According to Electronic Gaming Monthly, the game "didn't catch on too much in the U.S." but was popular in Japan.

Review scores
| Publication | Score |
|---|---|
| Computer and Video Games | 93/100 |
| Electronic Gaming Monthly | 8/10, 8/10, 9/10, 8/10 |
| Eurogamer | 6/10 |
| Famitsu | 7/10, 7/10, 7/10, 6/10 |
| Game Informer | 9/10 |
| GameSpot | 6.6/10 |
| Games-X | 4/5 |
| IGN | 8.5/10 |
| Nintendo Life | 8/10 7/10 |
| Official Nintendo Magazine | 92/100 |
| Super Play | 90% |
| Total! | (UK) 90% (DE) 1- |
| VideoGames & Computer Entertainment | 6/10 |
| Game Boy | 4/5, 4/5, 4/5, 5/5, 4/5 |
| Hippon Super! | 7/10 |
| Mean Machines | 92% |
| N-Force | 95% |
| Nintendo Game Zone | 93/100 90/100 |
| SNES Force | 92/100 |
| Super Action | 70% |
| The Super Famicom | A |
| Super Gamer | 89% |
| Super Pro | 89/100 |

==Legacy==
Three direct sequels were released for the Super Famicom: Ganbare Goemon 2: Kiteretsu Shōgun McGuiness in 1993, Ganbare Goemon 3: Shishi Jūrokubē no Karakuri Manjigatame in 1994, and Ganbare Goemon Kirakira Dōchū: Boku ga Dancer ni Natta Wake in 1995.

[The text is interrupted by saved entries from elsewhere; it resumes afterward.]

(** * YourNews: subscription-gated visibility, role transitions and
      notifications of the Django news application

    A shallow embedding of [news/models.py], [news/views.py],
    [news/api/views.py], [news/api/permissions.py],
    [news/api/serializers.py], [news/admin.py], [news/emails.py] and
    [news/utils.py].  A table is the list of its rows in insertion order,
    primary keys and timestamps are integers, and a view is a function from
    the database and the request to the new database, the response and the
    mail handed to the mail backend. *)

From Stdlib Require Import ZArith List String Ascii Bool Lia.
From Stdlib Require Import Permutation Sorting.Sorted.
Import ListNotations.
Open Scope Z_scope.

(** ** Data model ([news/models.py]) *)

Module Role.
(** [CustomUser.ROLE_CHOICES]. *)
Inductive t := reader | journalist | editor | publisher.
Definition eqb (a b : t) : bool :=
  match a, b with
  | reader, reader | journalist, journalist
  | editor, editor | publisher, publisher => true
  | _, _ => false
  end.
End Role.

(** The status choices shared by [Article] and [RoleApplication]. *)
Inductive Status := pending | approved | rejected.

Definition Status_eqb (a b : Status) : bool :=
  match a, b with
  | pending, pending | approved, approved | rejected, rejected => true
  | _, _ => false
  end.

Module CustomUser.
Record t := mk {
  pk : Z;
  username : string;
  email : string;
  password : string;
  role : Role.t
}.
Definition with_pk (u : t) (k : Z) : t :=
  mk k (username u) (email u) (password u) (role u).
Definition with_role (u : t) (r : Role.t) : t :=
  mk (pk u) (username u) (email u) (password u) r.
Definition with_password (u : t) (p : string) : t :=
  mk (pk u) (username u) (email u) p (role u).
End CustomUser.

Module RoleApplication.
(** [RoleApplication.ROLE_CHOICES]: the reader role cannot be applied for. *)
Inductive role_choice := journalist | editor | publisher.
Record t := mk {
  pk : Z;
  user_id : Z;
  applied_role : role_choice;
  motivation : string;
  status : Status
}.
Definition with_status (a : t) (s : Status) : t :=
  mk (pk a) (user_id a) (applied_role a) (motivation a) s.
End RoleApplication.

(** The role stored by [user.role = application.applied_role]. *)
Definition to_role (c : RoleApplication.role_choice) : Role.t :=
  match c with
  | RoleApplication.journalist => Role.journalist
  | RoleApplication.editor => Role.editor
  | RoleApplication.publisher => Role.publisher
  end.

Module Publisher.
Record t := mk { pk : Z; user_id : Z; name : string }.
End Publisher.

Module Editor.
Record t := mk { pk : Z; user_id : Z; publisher_id : Z }.
End Editor.

Module Journalist.
Record t := mk { pk : Z; user_id : Z; publisher_id : Z }.
End Journalist.

Module Article.
(** A row of the article table.  The column [updated_at], which every
    [save()] sets to the time of the call and only the serializers read,
    is not part of the record; the same holds for newsletters. *)
Record t := mk {
  pk : Z;
  title : string;
  content : string;
  journalist_id : Z;
  publisher_id : Z;
  status : Status;
  created_at : Z
}.
Definition with_status (a : t) (s : Status) : t :=
  mk (pk a) (title a) (content a) (journalist_id a) (publisher_id a) s
     (created_at a).
End Article.

Module Newsletter.
Record t := mk {
  pk : Z;
  title : string;
  content : string;
  journalist_id : Z;
  publisher_id : Z;
  created_at : Z
}.
End Newsletter.

Module JournalistSubscription.
Record t := mk {
  pk : Z;
  reader_id : Z;
  journalist_id : Z;
  is_active : bool
}.
Definition with_is_active (s : t) (b : bool) : t :=
  mk (pk s) (reader_id s) (journalist_id s) b.
End JournalistSubscription.

Module PublisherSubscription.
Record t := mk {
  pk : Z;
  reader_id : Z;
  publisher_id : Z;
  is_active : bool
}.
Definition with_is_active (s : t) (b : bool) : t :=
  mk (pk s) (reader_id s) (publisher_id s) b.
End PublisherSubscription.

Module ResetToken.
Record t := mk {
  pk : Z;
  user_id : Z;
  token : string;
  expiry_date : Z;
  used : bool
}.
Definition with_used (r : t) (b : bool) : t :=
  mk (pk r) (user_id r) (token r) (expiry_date r) b.
End ResetToken.

(** The relational store: one list of rows per model. *)
Record Database := mkDB {
  users : list CustomUser.t;
  publishers : list Publisher.t;
  editors : list Editor.t;
  journalists : list Journalist.t;
  articles : list Article.t;
  newsletters : list Newsletter.t;
  journalist_subscriptions : list JournalistSubscription.t;
  publisher_subscriptions : list PublisherSubscription.t;
  role_applications : list RoleApplication.t;
  reset_tokens : list ResetToken.t
}.

Definition set_users (db : Database) l :=
  mkDB l (publishers db) (editors db) (journalists db) (articles db)
       (newsletters db) (journalist_subscriptions db)
       (publisher_subscriptions db) (role_applications db) (reset_tokens db).

Definition set_publishers (db : Database) l :=
  mkDB (users db) l (editors db) (journalists db) (articles db)
       (newsletters db) (journalist_subscriptions db)
       (publisher_subscriptions db) (role_applications db) (reset_tokens db).

Definition set_editors (db : Database) l :=
  mkDB (users db) (publishers db) l (journalists db) (articles db)
       (newsletters db) (journalist_subscriptions db)
       (publisher_subscriptions db) (role_applications db) (reset_tokens db).

Definition set_journalists (db : Database) l :=
  mkDB (users db) (publishers db) (editors db) l (articles db)
       (newsletters db) (journalist_subscriptions db)
       (publisher_subscriptions db) (role_applications db) (reset_tokens db).

Definition set_articles (db : Database) l :=
  mkDB (users db) (publishers db) (editors db) (journalists db) l
       (newsletters db) (journalist_subscriptions db)
       (publisher_subscriptions db) (role_applications db) (reset_tokens db).

Definition set_journalist_subscriptions (db : Database) l :=
  mkDB (users db) (publishers db) (editors db) (journalists db) (articles db)
       (newsletters db) l
       (publisher_subscriptions db) (role_applications db) (reset_tokens db).

Definition set_publisher_subscriptions (db : Database) l :=
  mkDB (users db) (publishers db) (editors db) (journalists db) (articles db)
       (newsletters db) (journalist_subscriptions db)
       l (role_applications db) (reset_tokens db).

Definition set_role_applications (db : Database) l :=
  mkDB (users db) (publishers db) (editors db) (journalists db) (articles db)
       (newsletters db) (journalist_subscriptions db)
       (publisher_subscriptions db) l (reset_tokens db).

The Legend of the Mystical Ninja was released for the Wii Virtual Console service in 2007 in Japan on March 13, Europe and Australia on March 30, and North America on April 30. It was also released six years later for the Wii U Virtual Console service in 2013 in Japan on September 4, North America on December 5, and Europe and Australia the following year on January 16, 2014. The New 3DS Virtual Console service received the game in 2016 in Japan on June 4, North America on July 7, and Europe and Australia on August 25. The Legend of the Mystical Ninja was also made available exclusively in Japan as part of the Super Famicom Mini console's lineup alongside its release on October 5, 2017.